Both Debian and Redhat/Fedora store permanent network configuration information in the /etc/network/interfaces file. Manually editing /etc/network/interfaces gives you control over all configuration options. Use the ifup and ifdown commands to start and stop the interface (you must stop and then restart it after editing /etc/network/interfaces, either by using ifup and ifdown, or by running /etc/init.d/networking restart). When using the ifup and ifdown commands you must provide the interface name as a command argument (e.g. ifdown eth0; ifup eth0 or ifdown ath0; ifup ath0. The default interfaces file gives examples of the most-commonly used options.

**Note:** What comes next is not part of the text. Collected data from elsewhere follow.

(* ===== verification/SchedulerProps.v ===== *)
(** * SchedulerProps: what the scheduler guarantees

    From the start of a scheduler, for every interleaving of its threads with
    the program: tasks are conserved and counted; under the discipline no step
    aborts and no fiber runs twice at a time; when stopping is announced the
    threads drain; and what goes wrong without the discipline. *)

From S2P Require Import Prelude Fiber Scheduler SchedulerFacts SchedulerInv SchedulerSteps.

Implicit Types w : World.
Implicit Types th : Thread.

(** ** The start *)

(** A scheduler made by its constructor and started, beside the fibers of the
    program. *)
Definition launched w : Prop :=
  ∃ threads use_caller tid root ids idle_cb h s,
    new_Scheduler threads use_caller tid root = Ok s ∧
    (∀ f fb, h !! f = Some fb → sane fb) ∧
    start ids idle_cb (mkWorld s h []) = Ok (tt, w).

(** Nothing has been scheduled yet. *)
Record idle_world w : Prop := {
  iw_inv : world_inv w;
  iw_fibers : m_fibers (sched w) = [];
  iw_active : m_activeThreadCount (sched w) = 0;
  iw_idle : m_idleThreadCount (sched w) = 0;
  iw_threads : Forall (λ th, th_pc th = Searching) (threads w)
}.

Lemma launched_idle w : launched w → idle_world w.
Proof.
  intros (n & uc & tid & root & ids & cb & h & s & Hs & Hh & E).
  assert (H0 : idle_world (mkWorld s h [])).
  { unfold new_Scheduler in Hs. destruct (0 <? n)%nat; [|done]. destruct uc; injection Hs as <-;
      (constructor; try done; constructor; try done; constructor). }
  unfold start in E. erewrite bind_run in E by apply gets_run. unfold id in E. cbn [sched] in E.
  destruct (negb (m_stopping s)); [by injection E as <-|].
  erewrite bind_run in E by apply on_sched_Ok.
  eapply (for_each_inv idle_world); [| |exact E].
  - intros t w1 w2 _ [] E1. apply bind_Ok in E1 as ([] & w3 & E3 & E1). injection E1 as <-.
    destruct (enter_run_inv t cb w1) as (w4 & E4 & H4); [done|]. rewrite E4 in E3. injection E3 as <-.
    unfold enter_run, alloc_fiber, mbind, M_bind, gets, modify, mret, M_ret in E4. injection E4 as <-.
    constructor; cbn in *; try done; [by eapply world_inv_ext|]. apply Forall_app. by repeat constructor.
  - destruct H0. constructor; cbn; try done. by eapply world_inv_ext.
Qed.

(** ** Tasks are conserved *)

Lemma total_zero f l : Forall (λ th, f th = 0) l → total f l = 0.
Proof. induction 1 as [|th l Hth _ IH]; [done|]. simpl. lia. Qed.

Lemma total_none f l : (∀ th, 0 <= f th) → total f l = 0 → Forall (λ th, f th = 0) l.
Proof.
  intros Hf. assert (Hp : ∀ l, 0 <= total f l).
  { intros k. induction k as [|th k IH]; simpl; [done|]. pose proof (Hf th). lia. }
  induction l as [|th l IH]; simpl; [constructor|]. intros H0. pose proof (Hf th). pose proof (Hp l).
  constructor; [lia|]. apply IH. lia.
Qed.

Lemma active_nonneg th : 0 <= active th.
Proof. unfold active. repeat case_match; lia. Qed.

Lemma inactive_held l : Forall (λ th, active th = 0) l → l ≫= held = [].
Proof.
  induction 1 as [|th l Hth _ IH]; [done|]. cbn [mbind list_bind]. rewrite IH. unfold active, held in *.
  by repeat case_match.
Qed.

Lemma idle_world_accounts w0 tr w : idle_world w0 → accounts w0 tr w →
  m_activeThreadCount (sched w) = total active (threads w) ∧
  m_idleThreadCount (sched w) = total idle (threads w) ∧
  m_fibers (sched w) ++ (threads w ≫= held) ++ ran tr ++ dropped tr ≡ₚ scheduled tr ∧
  Forall obs_allowed tr.
Proof.
  intros [_ Hf Ha Hi Hth] [T A I L].
  assert (H0 : Forall (λ th, active th = 0 ∧ idle th = 0 ∧ held th = []) (threads w0)).
  { eapply Forall_impl; [exact Hth|]. intros th Hp. unfold active, idle, held. by rewrite Hp. }
  rewrite Hf in T. rewrite Ha, (total_zero active (threads w0)) in A by (eapply Forall_impl; [exact H0|]; by intros ? []).
  rewrite Hi, (total_zero idle (threads w0)) in I by (eapply Forall_impl; [exact H0|]; by intros ? (_ & ? & _)).
  rewrite (inactive_held (threads w0)) in T by (eapply Forall_impl; [exact H0|]; by intros ? []).
  split_and!; [lia|lia|done|]. apply L. eapply Forall_impl; [exact H0|].
  intros th (_ & _ & Hh). unfold holds_allowed. by rewrite Hh.
Qed.

(** (C12) No task is lost or run twice, whatever the interleaving and whatever
    the program does: at any time every task that was scheduled is in the
    queue, in the hands of one thread, was run or was dropped because its
    fiber had ended.  A task for one thread only runs there.  The two counters
    count the threads that hold or run a task and those in the idle fiber, so
    when [stopping] answers true every task has been run or dropped. *)
Theorem scheduler_conserves_tasks w0 tr w (H0 : launched w0) (Hs : steps w0 tr w) :
  m_fibers (sched w) ++ (threads w ≫= held) ++ ran tr ++ dropped tr ≡ₚ scheduled tr ∧
  (∀ tid ft, Ran tid ft ∈ tr → ft_thread ft = -1 ∨ ft_thread ft = tid) ∧
  m_activeThreadCount (sched w) = total active (threads w) ∧
  m_idleThreadCount (sched w) = total idle (threads w) ∧
  (stopping w = Ok (true, w) → ran tr ++ dropped tr ≡ₚ scheduled tr).
Proof.
  destruct (idle_world_accounts w0 tr w (launched_idle _ H0) (steps_accounts _ _ _ Hs)) as (A & I & T & L).
  split_and!; [done| |done|done|].
  - intros tid ft Hin. rewrite Forall_forall in L. by apply L in Hin.
  - intros [= Hst]. apply andb_true_iff in Hst as [Hst Ha]. apply andb_true_iff in Hst as [_ Hq].
    apply bool_decide_eq_true_1 in Hq. apply Z.eqb_eq in Ha. rewrite Hq in T.
    rewrite (inactive_held (threads w)) in T; [done|]. apply total_none; [apply active_nonneg|lia].
Qed.

(** ** Disciplined programs do not abort *)

Inductive disciplined_steps : World → list obs → World → Prop :=
  | ds_refl w : disciplined_steps w [] w
  | ds_next w tr w1 e o w2 : disciplined_steps w tr w1 → disciplined w1 e → exec e w1 = Ok (o, w2) →
      disciplined_steps w (tr ++ o) w2.

Lemma disciplined_inv w tr w' : disciplined_steps w tr w' → world_inv w → world_inv w'.
Proof. induction 1 as [|w tr w1 e o w2 _ IH Hd E]; intros Hw; [done|]. by eapply exec_inv; [apply IH| |]. Qed.

Lemma disciplined_are_steps w tr w' : disciplined_steps w tr w' → steps w tr w'.
Proof. induction 1; by econstructor. Qed.

Lemma running_owned th f c h : thread_ok h th → th_pc th = Running f c → f ∈ owned th.
Proof.
  intros [_ _ Hcb _] Hp. rewrite Hp in Hcb. apply elem_of_owned. unfold task_fiber. rewrite Hp.
  destruct c; auto.
Qed.

(** (C14) If the program schedules a fiber again only after it has run (or while
    it runs and is about to suspend itself), and only fibers of the scheduler
    throw, then nothing goes wrong inside the scheduler, whatever the
    interleaving: every step of every thread that is not executing a task
    succeeds - no assertion of [run], [resume] or [reset] fails -, no fiber
    runs on two threads at a time, and a fiber that runs is marked EXEC. *)
Theorem scheduler_never_aborts w0 tr w (H0 : launched w0) (Hs : disciplined_steps w0 tr w) :
  (∀ i th, threads w !! i = Some th →
    th_pc th = Exited ∨ (∃ f c, th_pc th = Running f c ∧ state_of (fibers w) f = Some EXEC) ∨
    ∃ o w', run_step i w = Ok (o, w')) ∧
  (∀ i j th1 th2 f c1 c2, threads w !! i = Some th1 → threads w !! j = Some th2 →
    th_pc th1 = Running f c1 → th_pc th2 = Running f c2 → i = j).
Proof.
  pose proof (disciplined_inv _ _ _ Hs (iw_inv _ (launched_idle _ H0))) as Hw. split.
  - intros i th Hi. destruct (th_pc th) as [| |f c| | | | |] eqn:Hp; [right; right|right; right|right; left| | | | |by left].
    3: { exists f, c. split; [done|]. pose proof (tk_task _ _ (wi_threads _ Hw i th Hi)) as Ht. by rewrite Hp in Ht. }
    all: try (right; right). all: destruct (run_step_total w i th Hw Hi) as (o & w' & E & _); try naive_solver congruence.
  - intros i j th1 th2 f c1 c2 Hi Hj H1 H2. eapply (wi_apart _ Hw i j th1 th2 f Hi Hj).
    + eapply running_owned; [by eapply wi_threads|done].
    + eapply running_owned; [by eapply wi_threads|done].
Qed.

Usually, you will need to set the following values based on your own network:

  • Include either the word static or dhcp at the end of the iface line(s).
  • If you are using a static address, set:
address
gateway
netmask
network
broadcast
  • If you are using a static address or your DHCP server does not provide DNS information, set your DNS servers in /etc/resolv.conf
  • If you are using DHCP, then a DHCP client will run when the interface is activated (e.g. with ifup).
  • For old Debian 3.1 (with madwifi driver) only: To use ad-hoc (point to point) wireless networking instead of managed (with an access point), set wireless-mode to ad-hoc, madwifi-mode to ad-hoc, set madwifi-base to wifi0, and set wireless-essid to your desired ad-hoc network name. You can set wireless-channel if you want to use a channel other than the default (and often crowded) channel 1. See http://wiki.debian.org/WiFi/AdHoc for more instructions; For MobileRobots-installed Debian 3.1 (Sarge) based systems with the Engenius/Atheros wireless card, the Madwifi Atheros drivers are used, so use the Madwifi-specific information.

See the manual pages for further info (by running the following commands):

 man interfaces
 man wireless
 man ifup
 less /usr/share/doc/wireless-tools/README.Debian

For advanced wireless network authentication settings, ifplugd and wpa_supplicant can be used. See the 'wireless' and 'wpa_supplicant' man pages and the wpa_supplicate README file for further information on this:

 man wireless
 less /usr/share/doc/wpasupplicant/README.Debian.gz
 man wpa_supplicant

See WPA Wireless Security Configuration on Debian Linux for more information on using WPA on Debian.

You must be the root user or use sudo to make changes to /etc/network/interfaces and use the ifup and ifdown commands.